The task
Nothing but the lines from the start of the entries through the line containing "frames an operation returns. *)" should appear in the answer, each given exactly.

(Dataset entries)

Start of Block

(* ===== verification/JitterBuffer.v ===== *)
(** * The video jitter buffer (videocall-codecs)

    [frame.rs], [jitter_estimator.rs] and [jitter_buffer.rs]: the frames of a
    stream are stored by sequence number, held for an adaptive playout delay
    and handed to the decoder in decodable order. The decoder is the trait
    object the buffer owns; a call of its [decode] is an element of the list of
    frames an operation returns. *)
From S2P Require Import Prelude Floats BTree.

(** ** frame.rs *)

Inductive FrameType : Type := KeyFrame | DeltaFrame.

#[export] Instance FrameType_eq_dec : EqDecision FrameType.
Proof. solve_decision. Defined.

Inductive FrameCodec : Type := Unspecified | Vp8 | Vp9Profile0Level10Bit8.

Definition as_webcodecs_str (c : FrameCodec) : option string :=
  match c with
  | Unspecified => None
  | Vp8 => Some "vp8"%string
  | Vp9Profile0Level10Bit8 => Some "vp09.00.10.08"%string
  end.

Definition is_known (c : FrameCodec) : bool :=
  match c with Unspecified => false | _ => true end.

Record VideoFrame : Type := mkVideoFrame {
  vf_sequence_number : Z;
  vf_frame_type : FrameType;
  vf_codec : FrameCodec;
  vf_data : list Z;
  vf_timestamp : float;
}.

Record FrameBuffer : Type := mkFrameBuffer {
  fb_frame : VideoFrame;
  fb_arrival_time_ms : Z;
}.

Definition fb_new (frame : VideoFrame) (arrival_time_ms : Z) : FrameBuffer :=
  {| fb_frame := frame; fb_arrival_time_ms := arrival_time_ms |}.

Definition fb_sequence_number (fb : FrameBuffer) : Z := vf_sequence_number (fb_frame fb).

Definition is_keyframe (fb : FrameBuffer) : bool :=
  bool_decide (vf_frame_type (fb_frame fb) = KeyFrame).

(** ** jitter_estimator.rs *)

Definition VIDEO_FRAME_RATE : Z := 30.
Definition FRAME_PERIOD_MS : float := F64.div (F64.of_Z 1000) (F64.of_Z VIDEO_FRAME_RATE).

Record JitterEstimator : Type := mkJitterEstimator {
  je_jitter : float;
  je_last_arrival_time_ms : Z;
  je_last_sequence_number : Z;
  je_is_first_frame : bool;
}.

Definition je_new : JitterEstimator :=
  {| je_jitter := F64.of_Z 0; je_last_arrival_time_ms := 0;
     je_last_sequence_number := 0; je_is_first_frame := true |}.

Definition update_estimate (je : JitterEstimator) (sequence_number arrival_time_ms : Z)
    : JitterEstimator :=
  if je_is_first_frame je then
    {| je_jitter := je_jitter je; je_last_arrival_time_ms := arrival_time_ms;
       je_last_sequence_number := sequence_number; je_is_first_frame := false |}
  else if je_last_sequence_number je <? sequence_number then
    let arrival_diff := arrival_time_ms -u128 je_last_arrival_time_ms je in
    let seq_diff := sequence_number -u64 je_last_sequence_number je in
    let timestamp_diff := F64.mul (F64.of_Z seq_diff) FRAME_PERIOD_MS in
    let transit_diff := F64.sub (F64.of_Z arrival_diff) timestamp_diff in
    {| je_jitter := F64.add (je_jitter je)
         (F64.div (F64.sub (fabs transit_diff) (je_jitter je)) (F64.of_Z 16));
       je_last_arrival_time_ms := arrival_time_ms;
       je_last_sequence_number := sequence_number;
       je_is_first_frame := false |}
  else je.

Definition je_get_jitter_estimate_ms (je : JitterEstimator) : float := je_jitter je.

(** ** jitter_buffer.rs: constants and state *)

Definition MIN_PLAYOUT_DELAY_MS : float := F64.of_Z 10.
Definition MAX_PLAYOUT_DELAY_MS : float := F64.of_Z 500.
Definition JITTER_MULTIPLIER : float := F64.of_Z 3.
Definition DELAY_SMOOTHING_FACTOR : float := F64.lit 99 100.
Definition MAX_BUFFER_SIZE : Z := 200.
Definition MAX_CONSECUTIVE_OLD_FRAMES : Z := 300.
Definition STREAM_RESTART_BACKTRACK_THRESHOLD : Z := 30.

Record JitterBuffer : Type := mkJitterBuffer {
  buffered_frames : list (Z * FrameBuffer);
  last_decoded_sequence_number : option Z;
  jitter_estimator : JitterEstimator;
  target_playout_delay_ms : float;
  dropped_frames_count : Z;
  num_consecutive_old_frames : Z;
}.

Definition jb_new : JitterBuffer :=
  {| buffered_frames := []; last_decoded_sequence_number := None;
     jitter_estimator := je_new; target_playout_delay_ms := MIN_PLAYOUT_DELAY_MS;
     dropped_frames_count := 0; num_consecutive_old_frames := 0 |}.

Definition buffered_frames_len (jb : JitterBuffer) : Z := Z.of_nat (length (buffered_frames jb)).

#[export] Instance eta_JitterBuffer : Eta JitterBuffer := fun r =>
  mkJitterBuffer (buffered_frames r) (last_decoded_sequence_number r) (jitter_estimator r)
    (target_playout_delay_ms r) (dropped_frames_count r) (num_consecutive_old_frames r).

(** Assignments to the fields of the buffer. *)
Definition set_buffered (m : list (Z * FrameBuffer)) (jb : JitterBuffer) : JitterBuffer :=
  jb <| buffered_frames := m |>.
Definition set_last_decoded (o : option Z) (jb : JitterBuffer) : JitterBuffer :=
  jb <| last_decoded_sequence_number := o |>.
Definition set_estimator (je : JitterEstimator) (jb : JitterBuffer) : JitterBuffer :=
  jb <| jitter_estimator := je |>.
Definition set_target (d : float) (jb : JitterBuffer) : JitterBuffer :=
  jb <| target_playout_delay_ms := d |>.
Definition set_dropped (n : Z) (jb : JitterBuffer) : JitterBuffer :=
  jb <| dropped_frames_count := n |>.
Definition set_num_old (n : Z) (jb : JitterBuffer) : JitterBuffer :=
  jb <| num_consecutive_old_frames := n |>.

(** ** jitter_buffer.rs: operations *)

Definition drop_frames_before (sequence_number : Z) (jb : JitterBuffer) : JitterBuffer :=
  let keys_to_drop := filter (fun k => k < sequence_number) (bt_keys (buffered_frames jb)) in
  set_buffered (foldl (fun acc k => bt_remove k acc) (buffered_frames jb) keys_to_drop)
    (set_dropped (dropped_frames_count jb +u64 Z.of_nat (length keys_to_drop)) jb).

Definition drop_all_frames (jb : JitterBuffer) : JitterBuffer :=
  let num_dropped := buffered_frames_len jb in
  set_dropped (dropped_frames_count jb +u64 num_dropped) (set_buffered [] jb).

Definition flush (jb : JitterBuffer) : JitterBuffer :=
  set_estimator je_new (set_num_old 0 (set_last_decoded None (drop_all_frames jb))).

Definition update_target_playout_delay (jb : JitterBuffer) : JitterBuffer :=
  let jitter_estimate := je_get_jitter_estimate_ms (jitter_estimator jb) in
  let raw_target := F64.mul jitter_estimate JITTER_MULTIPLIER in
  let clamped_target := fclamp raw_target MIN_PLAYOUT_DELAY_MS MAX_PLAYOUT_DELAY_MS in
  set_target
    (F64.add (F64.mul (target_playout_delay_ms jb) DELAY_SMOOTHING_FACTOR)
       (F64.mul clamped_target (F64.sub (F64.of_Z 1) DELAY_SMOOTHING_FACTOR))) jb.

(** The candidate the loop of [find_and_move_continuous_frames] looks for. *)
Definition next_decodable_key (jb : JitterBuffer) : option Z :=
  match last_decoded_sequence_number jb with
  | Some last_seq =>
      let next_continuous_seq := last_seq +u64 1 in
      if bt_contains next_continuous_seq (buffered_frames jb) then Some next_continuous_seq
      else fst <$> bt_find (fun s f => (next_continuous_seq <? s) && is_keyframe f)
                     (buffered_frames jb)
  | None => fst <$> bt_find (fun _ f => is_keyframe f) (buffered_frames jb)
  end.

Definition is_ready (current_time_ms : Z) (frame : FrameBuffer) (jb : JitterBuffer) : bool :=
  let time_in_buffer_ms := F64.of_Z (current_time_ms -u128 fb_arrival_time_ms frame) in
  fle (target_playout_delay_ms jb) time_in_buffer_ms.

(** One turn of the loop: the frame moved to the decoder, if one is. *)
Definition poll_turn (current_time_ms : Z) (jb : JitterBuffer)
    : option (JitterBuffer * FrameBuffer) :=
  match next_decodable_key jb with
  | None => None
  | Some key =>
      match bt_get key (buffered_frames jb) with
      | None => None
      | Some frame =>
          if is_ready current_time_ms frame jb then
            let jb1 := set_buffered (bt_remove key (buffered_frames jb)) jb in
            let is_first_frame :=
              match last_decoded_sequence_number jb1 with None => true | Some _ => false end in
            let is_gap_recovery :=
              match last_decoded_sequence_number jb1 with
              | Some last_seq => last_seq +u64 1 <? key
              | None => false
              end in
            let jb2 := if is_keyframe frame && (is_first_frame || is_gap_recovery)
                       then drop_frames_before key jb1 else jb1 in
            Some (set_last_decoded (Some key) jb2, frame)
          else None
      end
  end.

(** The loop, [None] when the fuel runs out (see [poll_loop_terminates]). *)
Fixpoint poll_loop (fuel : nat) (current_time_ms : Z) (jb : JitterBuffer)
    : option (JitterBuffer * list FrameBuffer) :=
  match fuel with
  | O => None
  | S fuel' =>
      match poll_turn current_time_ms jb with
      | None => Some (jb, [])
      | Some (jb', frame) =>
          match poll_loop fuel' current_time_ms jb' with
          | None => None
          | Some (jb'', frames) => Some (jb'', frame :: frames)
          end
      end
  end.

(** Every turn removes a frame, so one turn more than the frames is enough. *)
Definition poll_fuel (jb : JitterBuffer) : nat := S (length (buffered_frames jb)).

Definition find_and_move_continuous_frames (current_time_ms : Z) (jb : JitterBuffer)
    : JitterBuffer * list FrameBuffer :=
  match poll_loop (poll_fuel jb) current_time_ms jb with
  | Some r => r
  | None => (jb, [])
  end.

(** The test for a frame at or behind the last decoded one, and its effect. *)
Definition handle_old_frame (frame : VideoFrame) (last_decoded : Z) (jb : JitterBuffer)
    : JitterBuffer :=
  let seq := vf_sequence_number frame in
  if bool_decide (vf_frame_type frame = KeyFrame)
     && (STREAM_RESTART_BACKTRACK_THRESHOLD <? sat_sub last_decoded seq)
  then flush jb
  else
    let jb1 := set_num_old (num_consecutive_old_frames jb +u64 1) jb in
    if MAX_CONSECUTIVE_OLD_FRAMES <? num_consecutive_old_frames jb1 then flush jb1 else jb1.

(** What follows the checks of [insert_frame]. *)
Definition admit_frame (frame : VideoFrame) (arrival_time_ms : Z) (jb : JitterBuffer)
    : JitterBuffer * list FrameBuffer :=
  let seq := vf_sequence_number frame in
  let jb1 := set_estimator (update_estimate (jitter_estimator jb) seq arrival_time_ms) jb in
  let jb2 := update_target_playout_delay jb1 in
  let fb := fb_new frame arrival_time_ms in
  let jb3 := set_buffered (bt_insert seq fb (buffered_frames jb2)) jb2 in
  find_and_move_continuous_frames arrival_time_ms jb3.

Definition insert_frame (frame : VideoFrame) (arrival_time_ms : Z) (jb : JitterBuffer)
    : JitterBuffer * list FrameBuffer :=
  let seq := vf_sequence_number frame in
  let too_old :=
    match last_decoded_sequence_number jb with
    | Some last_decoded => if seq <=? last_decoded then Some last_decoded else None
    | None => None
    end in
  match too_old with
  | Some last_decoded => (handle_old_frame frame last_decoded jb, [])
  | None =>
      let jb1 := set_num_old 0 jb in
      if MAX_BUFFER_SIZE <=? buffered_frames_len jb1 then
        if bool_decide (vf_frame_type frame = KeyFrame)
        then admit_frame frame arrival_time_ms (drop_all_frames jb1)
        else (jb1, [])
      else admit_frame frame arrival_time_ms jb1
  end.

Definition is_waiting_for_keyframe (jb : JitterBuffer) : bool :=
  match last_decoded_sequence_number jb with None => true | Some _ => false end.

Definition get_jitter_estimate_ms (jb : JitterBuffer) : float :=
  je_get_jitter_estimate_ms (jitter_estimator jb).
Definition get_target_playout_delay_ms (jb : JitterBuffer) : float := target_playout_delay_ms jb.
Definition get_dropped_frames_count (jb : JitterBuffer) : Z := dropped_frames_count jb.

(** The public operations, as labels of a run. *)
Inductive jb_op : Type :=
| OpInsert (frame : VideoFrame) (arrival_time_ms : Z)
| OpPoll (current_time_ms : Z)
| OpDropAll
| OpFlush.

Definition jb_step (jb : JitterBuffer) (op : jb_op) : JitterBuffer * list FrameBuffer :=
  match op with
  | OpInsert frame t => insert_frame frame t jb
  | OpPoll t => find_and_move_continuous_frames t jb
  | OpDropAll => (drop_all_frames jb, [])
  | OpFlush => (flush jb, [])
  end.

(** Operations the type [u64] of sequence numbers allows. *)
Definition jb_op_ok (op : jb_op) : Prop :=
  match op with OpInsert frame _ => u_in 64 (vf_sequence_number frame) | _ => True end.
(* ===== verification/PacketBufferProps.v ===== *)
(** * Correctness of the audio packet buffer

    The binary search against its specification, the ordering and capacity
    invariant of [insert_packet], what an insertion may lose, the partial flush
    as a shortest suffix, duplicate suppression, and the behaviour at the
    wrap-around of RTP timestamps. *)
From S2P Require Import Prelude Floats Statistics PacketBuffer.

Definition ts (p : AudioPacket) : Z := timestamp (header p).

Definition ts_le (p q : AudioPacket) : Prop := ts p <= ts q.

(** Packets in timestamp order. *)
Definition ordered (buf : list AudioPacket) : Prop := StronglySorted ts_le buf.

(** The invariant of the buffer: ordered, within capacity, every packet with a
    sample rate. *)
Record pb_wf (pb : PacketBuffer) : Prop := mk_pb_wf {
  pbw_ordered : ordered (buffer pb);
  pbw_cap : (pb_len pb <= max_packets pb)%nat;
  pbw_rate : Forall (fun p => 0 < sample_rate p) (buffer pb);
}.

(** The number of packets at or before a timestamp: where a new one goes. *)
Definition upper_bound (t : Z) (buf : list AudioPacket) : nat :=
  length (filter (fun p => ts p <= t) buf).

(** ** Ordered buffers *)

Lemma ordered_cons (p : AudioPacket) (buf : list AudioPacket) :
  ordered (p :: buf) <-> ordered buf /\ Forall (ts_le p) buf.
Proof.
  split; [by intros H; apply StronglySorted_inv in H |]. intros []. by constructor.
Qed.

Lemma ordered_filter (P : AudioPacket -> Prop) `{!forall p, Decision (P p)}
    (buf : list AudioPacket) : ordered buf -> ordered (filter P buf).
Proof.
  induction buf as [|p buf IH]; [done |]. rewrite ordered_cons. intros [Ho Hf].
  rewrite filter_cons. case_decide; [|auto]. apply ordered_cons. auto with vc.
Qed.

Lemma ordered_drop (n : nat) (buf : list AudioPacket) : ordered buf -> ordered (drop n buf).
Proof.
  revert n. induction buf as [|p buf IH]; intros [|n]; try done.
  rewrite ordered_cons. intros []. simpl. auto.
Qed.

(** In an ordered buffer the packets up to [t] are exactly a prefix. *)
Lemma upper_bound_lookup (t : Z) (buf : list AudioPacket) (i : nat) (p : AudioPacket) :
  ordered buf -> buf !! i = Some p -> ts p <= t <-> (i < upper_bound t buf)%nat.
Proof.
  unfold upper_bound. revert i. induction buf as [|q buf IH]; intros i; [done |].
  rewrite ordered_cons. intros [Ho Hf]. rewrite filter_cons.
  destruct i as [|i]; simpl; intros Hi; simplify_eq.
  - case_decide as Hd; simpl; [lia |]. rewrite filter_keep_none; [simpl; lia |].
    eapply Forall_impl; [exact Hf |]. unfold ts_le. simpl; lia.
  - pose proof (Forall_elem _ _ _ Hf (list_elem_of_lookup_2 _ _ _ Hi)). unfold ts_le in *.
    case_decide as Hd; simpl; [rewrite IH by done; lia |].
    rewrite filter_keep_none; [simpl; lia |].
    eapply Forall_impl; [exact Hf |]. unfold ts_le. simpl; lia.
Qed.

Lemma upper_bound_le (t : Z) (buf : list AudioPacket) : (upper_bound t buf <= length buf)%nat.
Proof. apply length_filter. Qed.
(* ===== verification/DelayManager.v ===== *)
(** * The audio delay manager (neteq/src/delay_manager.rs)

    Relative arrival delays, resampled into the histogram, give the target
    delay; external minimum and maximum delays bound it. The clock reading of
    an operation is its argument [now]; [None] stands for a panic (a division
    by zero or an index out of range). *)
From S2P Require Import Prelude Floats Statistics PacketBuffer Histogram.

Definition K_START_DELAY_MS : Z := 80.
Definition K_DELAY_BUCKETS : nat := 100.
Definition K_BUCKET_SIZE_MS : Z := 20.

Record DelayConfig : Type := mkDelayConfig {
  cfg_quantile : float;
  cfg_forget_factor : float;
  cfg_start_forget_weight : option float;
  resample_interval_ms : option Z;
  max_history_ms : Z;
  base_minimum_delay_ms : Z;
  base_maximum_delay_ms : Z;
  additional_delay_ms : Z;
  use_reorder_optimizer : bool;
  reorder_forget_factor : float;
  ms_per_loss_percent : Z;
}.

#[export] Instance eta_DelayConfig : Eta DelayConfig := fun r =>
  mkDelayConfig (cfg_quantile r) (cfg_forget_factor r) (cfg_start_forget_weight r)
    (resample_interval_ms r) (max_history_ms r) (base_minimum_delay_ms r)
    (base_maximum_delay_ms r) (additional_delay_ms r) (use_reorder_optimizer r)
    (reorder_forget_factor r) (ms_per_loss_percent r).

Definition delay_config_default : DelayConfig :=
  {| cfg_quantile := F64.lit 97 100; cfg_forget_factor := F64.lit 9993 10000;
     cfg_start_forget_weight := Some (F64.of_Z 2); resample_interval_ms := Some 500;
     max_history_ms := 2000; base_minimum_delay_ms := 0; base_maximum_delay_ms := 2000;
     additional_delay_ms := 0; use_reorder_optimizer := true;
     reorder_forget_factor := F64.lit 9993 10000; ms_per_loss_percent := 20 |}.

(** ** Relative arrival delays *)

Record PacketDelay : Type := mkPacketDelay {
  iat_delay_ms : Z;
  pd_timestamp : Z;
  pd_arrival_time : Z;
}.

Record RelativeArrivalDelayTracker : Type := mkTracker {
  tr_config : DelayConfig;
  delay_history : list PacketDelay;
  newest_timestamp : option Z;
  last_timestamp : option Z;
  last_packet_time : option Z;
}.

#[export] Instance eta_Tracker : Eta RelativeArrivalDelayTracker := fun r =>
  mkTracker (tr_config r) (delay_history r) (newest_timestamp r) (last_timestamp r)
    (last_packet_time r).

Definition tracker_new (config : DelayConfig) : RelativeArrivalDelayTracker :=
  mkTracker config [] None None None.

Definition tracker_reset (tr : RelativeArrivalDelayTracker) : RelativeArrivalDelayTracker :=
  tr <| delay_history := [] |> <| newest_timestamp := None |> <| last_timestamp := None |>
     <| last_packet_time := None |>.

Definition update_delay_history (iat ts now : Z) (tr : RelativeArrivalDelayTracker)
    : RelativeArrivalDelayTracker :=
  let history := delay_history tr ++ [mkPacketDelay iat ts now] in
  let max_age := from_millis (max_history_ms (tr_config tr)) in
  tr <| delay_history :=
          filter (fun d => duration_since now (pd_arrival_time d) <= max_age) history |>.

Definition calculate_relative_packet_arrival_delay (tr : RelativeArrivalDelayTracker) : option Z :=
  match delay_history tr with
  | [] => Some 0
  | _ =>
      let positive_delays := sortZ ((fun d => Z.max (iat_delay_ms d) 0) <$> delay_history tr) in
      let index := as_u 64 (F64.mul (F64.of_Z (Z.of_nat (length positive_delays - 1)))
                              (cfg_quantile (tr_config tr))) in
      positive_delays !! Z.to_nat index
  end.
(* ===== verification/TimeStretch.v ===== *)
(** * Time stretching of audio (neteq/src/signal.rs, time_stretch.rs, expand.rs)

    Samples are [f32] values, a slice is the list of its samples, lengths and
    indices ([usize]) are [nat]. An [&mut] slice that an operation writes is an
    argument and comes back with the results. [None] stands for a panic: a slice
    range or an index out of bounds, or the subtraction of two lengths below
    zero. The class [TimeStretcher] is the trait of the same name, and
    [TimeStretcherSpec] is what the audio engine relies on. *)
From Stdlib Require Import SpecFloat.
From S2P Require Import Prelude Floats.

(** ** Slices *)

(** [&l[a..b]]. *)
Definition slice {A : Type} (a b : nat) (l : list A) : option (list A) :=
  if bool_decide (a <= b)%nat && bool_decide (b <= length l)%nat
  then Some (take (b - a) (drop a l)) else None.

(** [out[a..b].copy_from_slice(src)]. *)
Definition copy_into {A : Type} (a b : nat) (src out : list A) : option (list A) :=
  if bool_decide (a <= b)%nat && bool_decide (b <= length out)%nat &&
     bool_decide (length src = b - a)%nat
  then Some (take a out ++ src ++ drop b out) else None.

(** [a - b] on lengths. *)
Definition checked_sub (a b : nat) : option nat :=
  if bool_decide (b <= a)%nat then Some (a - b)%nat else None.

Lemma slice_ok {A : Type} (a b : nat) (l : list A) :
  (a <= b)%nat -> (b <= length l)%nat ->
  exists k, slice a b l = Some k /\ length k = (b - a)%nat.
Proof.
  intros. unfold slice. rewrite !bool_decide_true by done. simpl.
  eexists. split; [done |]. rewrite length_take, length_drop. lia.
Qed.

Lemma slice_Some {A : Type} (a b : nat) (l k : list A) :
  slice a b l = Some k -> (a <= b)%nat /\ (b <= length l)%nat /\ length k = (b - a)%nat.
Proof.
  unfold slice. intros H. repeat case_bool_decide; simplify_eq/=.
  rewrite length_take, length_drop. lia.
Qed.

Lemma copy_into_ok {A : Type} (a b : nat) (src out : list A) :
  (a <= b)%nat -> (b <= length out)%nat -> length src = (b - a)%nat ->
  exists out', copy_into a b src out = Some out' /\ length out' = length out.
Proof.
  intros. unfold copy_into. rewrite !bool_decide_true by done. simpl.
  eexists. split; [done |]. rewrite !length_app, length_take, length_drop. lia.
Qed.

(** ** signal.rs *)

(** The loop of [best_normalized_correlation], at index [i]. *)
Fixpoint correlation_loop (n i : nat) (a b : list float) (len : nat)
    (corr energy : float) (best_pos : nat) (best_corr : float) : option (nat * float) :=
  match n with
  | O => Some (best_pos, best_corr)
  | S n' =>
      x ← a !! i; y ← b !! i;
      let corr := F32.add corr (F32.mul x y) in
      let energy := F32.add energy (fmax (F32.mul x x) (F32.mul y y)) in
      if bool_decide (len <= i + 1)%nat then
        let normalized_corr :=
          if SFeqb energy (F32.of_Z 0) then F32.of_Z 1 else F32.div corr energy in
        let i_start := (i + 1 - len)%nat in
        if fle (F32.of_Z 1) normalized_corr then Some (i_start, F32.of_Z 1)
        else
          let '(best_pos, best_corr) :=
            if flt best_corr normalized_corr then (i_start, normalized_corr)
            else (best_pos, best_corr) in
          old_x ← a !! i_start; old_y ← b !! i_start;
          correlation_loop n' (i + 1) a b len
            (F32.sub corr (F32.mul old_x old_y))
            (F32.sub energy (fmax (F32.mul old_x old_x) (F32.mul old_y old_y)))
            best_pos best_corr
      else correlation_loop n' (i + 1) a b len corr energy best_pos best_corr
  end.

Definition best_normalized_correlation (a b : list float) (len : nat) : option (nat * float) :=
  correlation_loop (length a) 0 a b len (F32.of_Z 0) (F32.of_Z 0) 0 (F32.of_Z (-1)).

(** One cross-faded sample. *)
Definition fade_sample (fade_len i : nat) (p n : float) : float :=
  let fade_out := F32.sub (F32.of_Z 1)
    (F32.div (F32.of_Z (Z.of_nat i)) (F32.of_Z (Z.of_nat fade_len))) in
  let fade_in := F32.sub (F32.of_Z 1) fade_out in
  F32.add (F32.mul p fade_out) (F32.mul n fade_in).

End of Block

Written response
(* ===== verification/JitterBuffer.v ===== *)
(** * The video jitter buffer (videocall-codecs)

    [frame.rs], [jitter_estimator.rs] and [jitter_buffer.rs]: the frames of a
    stream are stored by sequence number, held for an adaptive playout delay
    and handed to the decoder in decodable order. The decoder is the trait
    object the buffer owns; a call of its [decode] is an element of the list of
    frames an operation returns. *)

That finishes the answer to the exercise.